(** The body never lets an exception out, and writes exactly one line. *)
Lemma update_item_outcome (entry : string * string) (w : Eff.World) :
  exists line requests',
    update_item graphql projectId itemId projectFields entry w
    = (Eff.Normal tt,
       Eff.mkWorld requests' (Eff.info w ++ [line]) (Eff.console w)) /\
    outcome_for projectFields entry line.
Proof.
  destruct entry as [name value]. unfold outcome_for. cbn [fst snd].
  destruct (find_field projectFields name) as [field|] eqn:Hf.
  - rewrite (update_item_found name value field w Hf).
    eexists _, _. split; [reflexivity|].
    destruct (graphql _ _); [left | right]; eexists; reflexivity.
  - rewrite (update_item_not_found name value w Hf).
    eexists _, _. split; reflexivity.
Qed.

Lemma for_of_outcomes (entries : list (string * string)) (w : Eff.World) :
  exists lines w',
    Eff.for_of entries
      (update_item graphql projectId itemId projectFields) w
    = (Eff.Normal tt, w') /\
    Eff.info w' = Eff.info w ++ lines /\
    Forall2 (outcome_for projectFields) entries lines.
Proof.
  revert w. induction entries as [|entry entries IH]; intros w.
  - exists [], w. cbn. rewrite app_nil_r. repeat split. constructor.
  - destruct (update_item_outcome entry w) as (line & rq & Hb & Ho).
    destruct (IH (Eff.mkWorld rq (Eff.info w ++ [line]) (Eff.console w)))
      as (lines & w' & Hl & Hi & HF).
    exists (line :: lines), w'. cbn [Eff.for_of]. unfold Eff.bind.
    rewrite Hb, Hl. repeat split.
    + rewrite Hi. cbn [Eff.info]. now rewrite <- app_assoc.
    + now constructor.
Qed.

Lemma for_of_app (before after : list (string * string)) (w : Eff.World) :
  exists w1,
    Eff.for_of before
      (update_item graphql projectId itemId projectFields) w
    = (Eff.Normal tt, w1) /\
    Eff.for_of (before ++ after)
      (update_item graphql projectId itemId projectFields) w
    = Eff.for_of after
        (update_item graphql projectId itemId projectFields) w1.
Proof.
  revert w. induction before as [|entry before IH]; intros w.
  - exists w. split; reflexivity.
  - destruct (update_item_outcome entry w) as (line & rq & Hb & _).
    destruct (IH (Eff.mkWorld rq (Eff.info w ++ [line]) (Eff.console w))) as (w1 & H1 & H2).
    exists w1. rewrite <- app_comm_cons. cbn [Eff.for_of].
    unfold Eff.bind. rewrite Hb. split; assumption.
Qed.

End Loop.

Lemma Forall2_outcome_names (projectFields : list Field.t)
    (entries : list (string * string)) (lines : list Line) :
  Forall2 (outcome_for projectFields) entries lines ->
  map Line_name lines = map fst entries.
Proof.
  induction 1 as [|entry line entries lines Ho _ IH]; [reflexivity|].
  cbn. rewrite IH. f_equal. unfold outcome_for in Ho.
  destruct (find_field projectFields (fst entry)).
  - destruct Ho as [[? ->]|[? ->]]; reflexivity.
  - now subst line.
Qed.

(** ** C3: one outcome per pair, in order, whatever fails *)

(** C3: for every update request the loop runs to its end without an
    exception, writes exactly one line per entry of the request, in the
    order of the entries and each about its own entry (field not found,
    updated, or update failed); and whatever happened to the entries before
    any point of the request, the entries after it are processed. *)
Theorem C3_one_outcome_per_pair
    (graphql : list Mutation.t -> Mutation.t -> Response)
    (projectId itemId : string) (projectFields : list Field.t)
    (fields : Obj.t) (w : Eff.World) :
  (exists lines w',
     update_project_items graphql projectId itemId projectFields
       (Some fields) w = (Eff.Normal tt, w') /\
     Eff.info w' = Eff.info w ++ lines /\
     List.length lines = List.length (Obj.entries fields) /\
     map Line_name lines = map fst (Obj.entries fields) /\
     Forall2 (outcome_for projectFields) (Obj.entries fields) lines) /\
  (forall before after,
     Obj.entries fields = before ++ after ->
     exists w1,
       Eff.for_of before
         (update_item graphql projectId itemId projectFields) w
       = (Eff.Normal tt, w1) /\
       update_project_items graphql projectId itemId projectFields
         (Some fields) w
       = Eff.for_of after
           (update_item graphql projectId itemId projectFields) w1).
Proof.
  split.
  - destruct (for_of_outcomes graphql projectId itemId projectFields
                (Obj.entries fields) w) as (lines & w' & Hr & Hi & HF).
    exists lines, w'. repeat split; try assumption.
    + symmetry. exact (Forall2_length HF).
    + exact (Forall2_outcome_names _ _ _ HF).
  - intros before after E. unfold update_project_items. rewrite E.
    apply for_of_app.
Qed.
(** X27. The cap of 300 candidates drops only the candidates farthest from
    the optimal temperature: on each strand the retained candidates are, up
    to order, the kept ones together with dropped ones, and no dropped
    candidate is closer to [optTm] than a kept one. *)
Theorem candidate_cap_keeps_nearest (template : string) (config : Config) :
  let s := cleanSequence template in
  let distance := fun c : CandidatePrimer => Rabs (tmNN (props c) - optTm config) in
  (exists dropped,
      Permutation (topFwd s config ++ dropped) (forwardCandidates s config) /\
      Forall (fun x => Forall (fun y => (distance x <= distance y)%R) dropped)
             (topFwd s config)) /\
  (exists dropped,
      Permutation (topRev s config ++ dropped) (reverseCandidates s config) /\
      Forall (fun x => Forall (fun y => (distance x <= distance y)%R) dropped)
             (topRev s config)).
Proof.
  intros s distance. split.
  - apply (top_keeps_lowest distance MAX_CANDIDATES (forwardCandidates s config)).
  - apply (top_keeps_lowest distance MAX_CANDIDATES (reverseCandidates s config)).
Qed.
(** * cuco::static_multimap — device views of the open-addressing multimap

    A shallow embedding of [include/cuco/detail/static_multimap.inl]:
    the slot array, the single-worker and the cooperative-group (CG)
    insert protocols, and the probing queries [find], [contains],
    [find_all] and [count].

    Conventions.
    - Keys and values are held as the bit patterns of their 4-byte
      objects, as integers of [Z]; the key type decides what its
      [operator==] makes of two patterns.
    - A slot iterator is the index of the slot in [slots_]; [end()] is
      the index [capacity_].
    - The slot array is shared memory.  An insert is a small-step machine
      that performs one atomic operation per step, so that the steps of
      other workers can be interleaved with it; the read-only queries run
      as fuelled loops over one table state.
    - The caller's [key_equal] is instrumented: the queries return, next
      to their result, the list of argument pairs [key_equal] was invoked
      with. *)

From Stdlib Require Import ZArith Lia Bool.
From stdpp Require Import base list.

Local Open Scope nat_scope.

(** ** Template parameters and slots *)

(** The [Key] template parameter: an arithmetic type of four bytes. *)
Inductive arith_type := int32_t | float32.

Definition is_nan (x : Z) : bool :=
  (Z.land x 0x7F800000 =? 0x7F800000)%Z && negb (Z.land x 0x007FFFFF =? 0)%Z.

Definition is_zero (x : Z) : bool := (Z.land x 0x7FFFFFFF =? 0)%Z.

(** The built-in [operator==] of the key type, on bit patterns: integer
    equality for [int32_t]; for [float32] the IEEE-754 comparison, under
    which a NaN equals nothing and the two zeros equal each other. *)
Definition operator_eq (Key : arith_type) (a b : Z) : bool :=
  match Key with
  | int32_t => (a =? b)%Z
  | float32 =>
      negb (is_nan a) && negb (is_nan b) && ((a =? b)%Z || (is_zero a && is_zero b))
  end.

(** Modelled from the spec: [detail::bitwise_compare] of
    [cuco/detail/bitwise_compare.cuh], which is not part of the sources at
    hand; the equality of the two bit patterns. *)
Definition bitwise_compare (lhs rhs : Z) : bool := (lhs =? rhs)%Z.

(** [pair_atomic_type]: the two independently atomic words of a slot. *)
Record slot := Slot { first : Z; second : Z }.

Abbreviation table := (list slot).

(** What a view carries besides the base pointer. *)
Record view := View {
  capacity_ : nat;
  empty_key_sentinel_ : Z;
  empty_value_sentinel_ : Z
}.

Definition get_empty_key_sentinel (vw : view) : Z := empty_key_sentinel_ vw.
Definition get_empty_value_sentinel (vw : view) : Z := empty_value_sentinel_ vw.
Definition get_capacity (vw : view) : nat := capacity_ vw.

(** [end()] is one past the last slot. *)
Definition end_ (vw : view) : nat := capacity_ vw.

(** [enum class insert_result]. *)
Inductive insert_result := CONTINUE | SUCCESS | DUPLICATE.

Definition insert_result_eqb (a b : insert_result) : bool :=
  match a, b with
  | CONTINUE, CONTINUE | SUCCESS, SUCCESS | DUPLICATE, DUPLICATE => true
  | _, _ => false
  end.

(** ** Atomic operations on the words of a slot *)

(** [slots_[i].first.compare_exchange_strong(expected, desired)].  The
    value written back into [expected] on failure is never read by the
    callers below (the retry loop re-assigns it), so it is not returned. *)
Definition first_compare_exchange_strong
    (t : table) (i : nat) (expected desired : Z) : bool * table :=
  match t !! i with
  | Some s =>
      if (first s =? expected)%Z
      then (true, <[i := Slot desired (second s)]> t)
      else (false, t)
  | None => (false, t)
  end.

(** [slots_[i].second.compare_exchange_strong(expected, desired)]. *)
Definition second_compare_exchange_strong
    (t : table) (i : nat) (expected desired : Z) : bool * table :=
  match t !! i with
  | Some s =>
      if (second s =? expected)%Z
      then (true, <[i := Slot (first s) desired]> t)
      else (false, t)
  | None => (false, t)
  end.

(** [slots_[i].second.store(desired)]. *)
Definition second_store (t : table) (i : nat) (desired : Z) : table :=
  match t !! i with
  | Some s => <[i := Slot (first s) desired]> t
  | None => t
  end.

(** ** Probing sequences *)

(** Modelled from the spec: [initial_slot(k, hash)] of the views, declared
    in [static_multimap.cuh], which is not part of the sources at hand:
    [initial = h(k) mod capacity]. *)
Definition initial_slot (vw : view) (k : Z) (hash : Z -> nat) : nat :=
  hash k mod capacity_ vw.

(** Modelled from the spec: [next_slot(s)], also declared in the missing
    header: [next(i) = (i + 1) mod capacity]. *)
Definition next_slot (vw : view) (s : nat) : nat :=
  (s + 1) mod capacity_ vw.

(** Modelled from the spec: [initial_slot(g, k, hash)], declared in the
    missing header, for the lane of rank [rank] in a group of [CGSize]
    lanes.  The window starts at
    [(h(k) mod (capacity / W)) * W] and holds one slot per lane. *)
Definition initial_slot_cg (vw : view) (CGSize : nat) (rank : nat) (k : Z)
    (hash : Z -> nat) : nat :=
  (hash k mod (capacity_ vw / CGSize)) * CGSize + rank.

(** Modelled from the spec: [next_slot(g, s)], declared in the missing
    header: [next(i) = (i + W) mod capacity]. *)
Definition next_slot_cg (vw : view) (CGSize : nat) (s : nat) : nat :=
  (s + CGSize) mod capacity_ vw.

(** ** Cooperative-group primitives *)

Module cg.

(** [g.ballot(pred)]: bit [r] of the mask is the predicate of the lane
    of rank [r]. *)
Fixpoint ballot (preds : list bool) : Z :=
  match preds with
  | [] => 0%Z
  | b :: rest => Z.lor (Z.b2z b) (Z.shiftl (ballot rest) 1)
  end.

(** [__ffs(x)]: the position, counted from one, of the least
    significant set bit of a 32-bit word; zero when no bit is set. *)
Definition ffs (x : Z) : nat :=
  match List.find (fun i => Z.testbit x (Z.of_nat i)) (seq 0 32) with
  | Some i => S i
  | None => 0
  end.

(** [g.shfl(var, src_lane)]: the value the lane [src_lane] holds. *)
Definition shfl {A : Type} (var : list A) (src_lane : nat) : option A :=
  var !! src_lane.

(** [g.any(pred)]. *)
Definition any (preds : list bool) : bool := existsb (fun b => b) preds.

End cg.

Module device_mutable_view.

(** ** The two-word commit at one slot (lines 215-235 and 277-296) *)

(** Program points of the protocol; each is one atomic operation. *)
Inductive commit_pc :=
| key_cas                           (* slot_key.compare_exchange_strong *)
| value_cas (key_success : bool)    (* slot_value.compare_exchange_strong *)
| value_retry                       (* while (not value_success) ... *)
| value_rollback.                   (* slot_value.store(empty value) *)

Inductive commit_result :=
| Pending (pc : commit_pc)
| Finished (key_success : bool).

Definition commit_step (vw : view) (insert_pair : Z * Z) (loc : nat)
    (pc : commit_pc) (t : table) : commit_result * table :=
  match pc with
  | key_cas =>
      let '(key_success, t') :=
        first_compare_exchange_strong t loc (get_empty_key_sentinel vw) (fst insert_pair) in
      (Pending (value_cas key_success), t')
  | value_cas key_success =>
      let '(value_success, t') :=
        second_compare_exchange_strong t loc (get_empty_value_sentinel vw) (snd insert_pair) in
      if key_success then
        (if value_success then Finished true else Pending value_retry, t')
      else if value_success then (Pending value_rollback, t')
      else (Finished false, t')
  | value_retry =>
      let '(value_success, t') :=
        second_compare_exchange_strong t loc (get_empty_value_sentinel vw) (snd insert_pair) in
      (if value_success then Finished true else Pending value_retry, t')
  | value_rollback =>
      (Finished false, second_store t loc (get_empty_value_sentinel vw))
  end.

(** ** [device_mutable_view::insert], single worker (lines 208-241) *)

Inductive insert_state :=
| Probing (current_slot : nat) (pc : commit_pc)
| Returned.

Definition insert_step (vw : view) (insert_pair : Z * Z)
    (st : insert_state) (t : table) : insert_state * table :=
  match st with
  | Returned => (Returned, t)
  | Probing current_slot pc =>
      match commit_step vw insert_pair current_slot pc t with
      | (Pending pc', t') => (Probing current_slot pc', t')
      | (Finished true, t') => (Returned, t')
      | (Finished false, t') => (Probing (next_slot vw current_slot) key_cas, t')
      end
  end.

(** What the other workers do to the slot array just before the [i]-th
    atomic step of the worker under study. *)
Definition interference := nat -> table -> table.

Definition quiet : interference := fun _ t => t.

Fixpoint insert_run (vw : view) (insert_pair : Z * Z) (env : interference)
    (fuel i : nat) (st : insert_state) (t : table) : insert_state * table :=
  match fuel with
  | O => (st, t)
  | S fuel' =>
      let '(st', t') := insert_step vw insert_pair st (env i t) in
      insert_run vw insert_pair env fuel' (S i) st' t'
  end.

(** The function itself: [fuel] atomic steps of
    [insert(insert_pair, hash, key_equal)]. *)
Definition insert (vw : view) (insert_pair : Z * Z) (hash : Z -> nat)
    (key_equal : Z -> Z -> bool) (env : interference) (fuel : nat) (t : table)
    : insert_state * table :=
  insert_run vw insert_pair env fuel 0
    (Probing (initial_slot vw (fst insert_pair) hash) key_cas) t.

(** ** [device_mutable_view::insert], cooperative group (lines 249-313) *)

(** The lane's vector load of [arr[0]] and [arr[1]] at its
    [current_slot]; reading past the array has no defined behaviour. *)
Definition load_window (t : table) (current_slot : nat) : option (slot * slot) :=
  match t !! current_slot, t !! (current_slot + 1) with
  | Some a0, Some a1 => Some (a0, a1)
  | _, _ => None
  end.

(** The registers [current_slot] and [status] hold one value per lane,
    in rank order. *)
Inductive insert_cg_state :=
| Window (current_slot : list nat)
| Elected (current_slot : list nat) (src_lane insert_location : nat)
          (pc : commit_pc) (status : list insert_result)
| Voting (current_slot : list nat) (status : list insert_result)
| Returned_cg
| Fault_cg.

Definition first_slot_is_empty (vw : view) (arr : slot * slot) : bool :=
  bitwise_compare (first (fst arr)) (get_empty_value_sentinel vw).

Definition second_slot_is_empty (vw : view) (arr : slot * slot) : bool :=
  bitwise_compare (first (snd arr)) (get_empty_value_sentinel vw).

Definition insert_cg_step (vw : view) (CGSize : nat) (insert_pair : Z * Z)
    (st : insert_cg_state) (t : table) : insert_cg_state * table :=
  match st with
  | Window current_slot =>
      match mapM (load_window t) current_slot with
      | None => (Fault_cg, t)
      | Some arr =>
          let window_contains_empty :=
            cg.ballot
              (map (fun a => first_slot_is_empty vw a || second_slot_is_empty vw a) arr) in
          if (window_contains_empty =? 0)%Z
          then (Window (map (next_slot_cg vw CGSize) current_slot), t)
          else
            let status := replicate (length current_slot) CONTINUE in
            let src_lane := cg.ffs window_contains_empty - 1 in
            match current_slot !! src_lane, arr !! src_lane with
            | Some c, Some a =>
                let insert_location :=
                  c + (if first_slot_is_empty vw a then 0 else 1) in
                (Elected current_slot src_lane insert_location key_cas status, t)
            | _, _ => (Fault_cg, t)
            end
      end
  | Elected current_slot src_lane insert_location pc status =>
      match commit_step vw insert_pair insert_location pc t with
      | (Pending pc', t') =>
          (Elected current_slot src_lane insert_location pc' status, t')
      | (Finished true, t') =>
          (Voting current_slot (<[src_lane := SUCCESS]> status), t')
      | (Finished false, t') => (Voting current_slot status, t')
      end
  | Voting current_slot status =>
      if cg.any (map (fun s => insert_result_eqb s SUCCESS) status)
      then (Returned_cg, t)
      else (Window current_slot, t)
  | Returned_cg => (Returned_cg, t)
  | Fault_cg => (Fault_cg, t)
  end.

● **Task brief**
Looking at the data above, return every line from the one with "Theorem candidate_cap_keeps_nearest (template" down to the one with "- Keys and values", exactly and inclusively.

● **Task response**
Theorem candidate_cap_keeps_nearest (template : string) (config : Config) :
  let s := cleanSequence template in
  let distance := fun c : CandidatePrimer => Rabs (tmNN (props c) - optTm config) in
  (exists dropped,
      Permutation (topFwd s config ++ dropped) (forwardCandidates s config) /\
      Forall (fun x => Forall (fun y => (distance x <= distance y)%R) dropped)
             (topFwd s config)) /\
  (exists dropped,
      Permutation (topRev s config ++ dropped) (reverseCandidates s config) /\
      Forall (fun x => Forall (fun y => (distance x <= distance y)%R) dropped)
             (topRev s config)).
Proof.
  intros s distance. split.
  - apply (top_keeps_lowest distance MAX_CANDIDATES (forwardCandidates s config)).
  - apply (top_keeps_lowest distance MAX_CANDIDATES (reverseCandidates s config)).
Qed.
(** * cuco::static_multimap — device views of the open-addressing multimap

    A shallow embedding of [include/cuco/detail/static_multimap.inl]:
    the slot array, the single-worker and the cooperative-group (CG)
    insert protocols, and the probing queries [find], [contains],
    [find_all] and [count].

    Conventions.
    - Keys and values are held as the bit patterns of their 4-byte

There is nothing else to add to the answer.